I tested an earlier draft on a few friends who aren’t involved with politics or public life. I’m grateful to them for their comments, which were all helpful. They confirmed my feeling that this was worth sharing more widely. So I sought advice from someone who I thought might be able to identify a possible publisher. At some point this document or something extracted from it may get published more formally. But time is moving on and the application process for the new student support arrangements is already underway. So meantime, it is posted here, with a linked article in The Scotsman.

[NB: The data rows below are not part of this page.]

Lemma ended_ws v r c r' : skip_ws r = c :: r' → follows (c :: r') → ended v r.
Proof.
  intros Hs Hc. right. destruct r as [|c' r0]; [done|]. split; [done|].
  unfold skip_ws in Hs. simpl in Hs. destruct (is_ws c') eqn:E; [simpl; by rewrite E|].
  by injection Hs as -> ->.
Qed.

Lemma skip_ws_app_r l q : skip_ws l ≠ [] → skip_ws (l ++ q) = skip_ws l ++ q.
Proof. destruct (skip_ws l) eqn:E; [done|]. intros _. by apply skip_ws_more. Qed.

Lemma read_value_nonempty fuel l x : read_value fuel l = Some x → l ≠ [].
Proof. intros H ->. by destruct fuel. Qed.

Lemma read_number_open l v r : read_number l = Some (v, r) → ¬ closed v.
Proof.
  unfold read_number. destruct (match l with [] => _ | _ => _ end) as [neg l1].
  destruct (read_whole l1) as [[whole l2]|]; [|done]. cbn [mbind option_bind].
  destruct (read_fraction l2) as [frac l3], (read_exponent l3) as [e l4].
  destruct frac, e; [by intros [= <- <-] ?..|]. case_match; [done|]. by intros [= <- <-] ?.
Qed.

Lemma read_members_nonempty fuel acc l x : read_members fuel acc l = Some x → l ≠ [].
Proof. intros H ->. by destruct fuel. Qed.

Lemma read_elements_nonempty fuel acc l x : read_elements fuel acc l = Some x → l ≠ [].
Proof. intros H ->. by destruct fuel as [|[|]]. Qed.

(** More text after a complete value does not change how the value is read. *)
Lemma read_more fuel :
  (∀ l v r q, read_value fuel l = Some (v, r) → ended v r → read_value fuel (l ++ q) = Some (v, r ++ q)) ∧
  (∀ acc l v r q, read_members fuel acc l = Some (v, r) →
     read_members fuel acc (l ++ q) = Some (v, r ++ q)) ∧
  (∀ acc l v r q, read_elements fuel acc l = Some (v, r) →
     read_elements fuel acc (l ++ q) = Some (v, r ++ q)).
Proof.
  induction fuel as [|fuel (IHv & IHm & IHe)]; [done|]. split_and!.
  - intros [|c l] v r q; [done|]. cbn [app read_value]. intros H He.
    destruct (Ascii.eqb c quote).
    { destruct (read_chars l) as [[s r']|] eqn:E; [|done].
      rewrite (read_chars_more _ _ _ q E). by injection H as <- <-. }
    destruct (Ascii.eqb c "{"); [|destruct (Ascii.eqb c "[")].
    + destruct (skip_ws l) as [|c' l'] eqn:E; [done|]. rewrite (skip_ws_more _ _ _ q E).
      destruct (Ascii.eqb c' "}"); [by injection H as <- <-|]. by apply (IHm [] (c' :: l')).
    + destruct (skip_ws l) as [|c' l'] eqn:E; [done|]. rewrite (skip_ws_more _ _ _ q E).
      destruct (Ascii.eqb c' "]"); [by injection H as <- <-|]. by apply (IHe [] (c' :: l')).
    + change (c :: l ++ q) with ((c :: l) ++ q).
      destruct (read_constant constants (c :: l)) as [[v' r']|] eqn:E.
      { rewrite (read_constant_more _ _ _ q E). by injection H as <- <-. }
      rewrite (read_number_not_constant _ _ q H).
      apply read_number_app; [done|]. destruct He as [Hc|[Hr Hf]].
      * by destruct (read_number_open _ _ _ H).
      * destruct r; [done|]. by apply follows_stops.
  - intros acc l v r q. cbn [read_members]. destruct l as [|c l]; [done|]. cbn [app].
    destruct (Ascii.eqb c quote); [|done].
    destruct (read_chars l) as [[k r1]|] eqn:E; [|done]. rewrite (read_chars_more _ _ _ q E).
    cbn [mbind option_bind]. destruct (skip_ws r1) as [|c1 r2] eqn:E1; [done|].
    rewrite (skip_ws_more _ _ _ q E1). destruct (Ascii.eqb c1 ":"); [|done].
    destruct (read_value fuel (skip_ws r2)) as [[v1 r3]|] eqn:E2; [|done].
    cbn [mbind option_bind]. destruct (skip_ws r3) as [|c3 r4] eqn:E3; [done|].
    rewrite skip_ws_app_r by (by eapply read_value_nonempty).
    intros H. assert (Hf : follows (c3 :: r4)).
    { simpl. destruct (Ascii.eqb c3 "}"); [by rewrite !orb_true_r|].
      destruct (Ascii.eqb c3 ","); [by rewrite orb_true_r|done]. }
    rewrite (IHv _ _ _ q E2 (ended_ws _ _ _ _ E3 Hf)). cbn [mbind option_bind].
    rewrite (skip_ws_more _ _ _ q E3).
    destruct (Ascii.eqb c3 "}"); [by injection H as <- <-|]. destruct (Ascii.eqb c3 ","); [|done].
    rewrite skip_ws_app_r by (by eapply read_members_nonempty). by apply IHm.
  - intros acc l v r q. cbn [read_elements].
    destruct (read_value fuel l) as [[v1 r3]|] eqn:E2; [|done].
    cbn [mbind option_bind]. destruct (skip_ws r3) as [|c3 r4] eqn:E3; [done|].
    intros H. assert (Hf : follows (c3 :: r4)).
    { simpl. destruct (Ascii.eqb c3 "]"); [by rewrite !orb_true_r|].
      destruct (Ascii.eqb c3 ","); [by rewrite orb_true_r|done]. }
    rewrite (IHv _ _ _ q E2 (ended_ws _ _ _ _ E3 Hf)). cbn [mbind option_bind].
    rewrite (skip_ws_more _ _ _ q E3).
    destruct (Ascii.eqb c3 "]"); [by injection H as <- <-|]. destruct (Ascii.eqb c3 ","); [|done].
    rewrite skip_ws_app_r by (by eapply read_elements_nonempty). by apply IHe.
Qed.

(** More fuel does not change a result. *)
Lemma read_fuel fuel :
  (∀ l x n, read_value fuel l = Some x → read_value (fuel + n) l = Some x) ∧
  (∀ acc l x n, read_members fuel acc l = Some x → read_members (fuel + n) acc l = Some x) ∧
  (∀ acc l x n, read_elements fuel acc l = Some x → read_elements (fuel + n) acc l = Some x).
Proof.
  induction fuel as [|fuel (IHv & IHm & IHe)]; [done|]. split_and!.
  - intros l x n. cbn [Nat.add read_value]. repeat case_match; auto.
  - intros acc l x n. cbn [Nat.add read_members]. destruct l as [|c l]; [done|].
    destruct (Ascii.eqb c quote); [|done]. destruct (read_chars l) as [[k r]|]; [|done].
    cbn [mbind option_bind]. destruct (skip_ws r) as [|c1 r1]; [done|].
    destruct (Ascii.eqb c1 ":"); [|done].
    destruct (read_value fuel (skip_ws r1)) as [[v r2]|] eqn:E; [|done].
    rewrite (IHv _ _ n E). cbn [mbind option_bind]. repeat case_match; auto.
  - intros acc l x n. cbn [Nat.add read_elements].
    destruct (read_value fuel l) as [[v r2]|] eqn:E; [|done].
    rewrite (IHv _ _ n E). cbn [mbind option_bind]. repeat case_match; auto.
Qed.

Everything I did was from sources openly available on the web and I have tried to ensure that references to those are all provided. The only exceptional thing I needed to do to obtain access to any of the information was to enter a Welsh and a Northern Irish postcode into the relevant student finance on-line calculators. I have posted with the analysis the underpinning data on grants and loans. The Scottish figures for 2012-13 are no longer available online, but all the others still are. These calculations could have been done by anyone else with access to an internet connection, a bit of confidence in dealing with the numbers and the ability to spend the time. I have tried throughout to ensure fair comparisons by erring on the side of caution: for example, assuming “rest of UK” fees are always at the maximum of £9000 and adjusting figures upwards to reflect the higher initial interest rate on student loans in England and Wales.
The figures are offered in good faith and have been checked and re-checked to the best of my abilities. Similarly, I have taken as much care as I can to represent other information in the paper accurately, using direct quotes from documents and individuals as much as possible. If anyone has difficulty reproducing the calculations or finds factual errors, I hope they will tell me.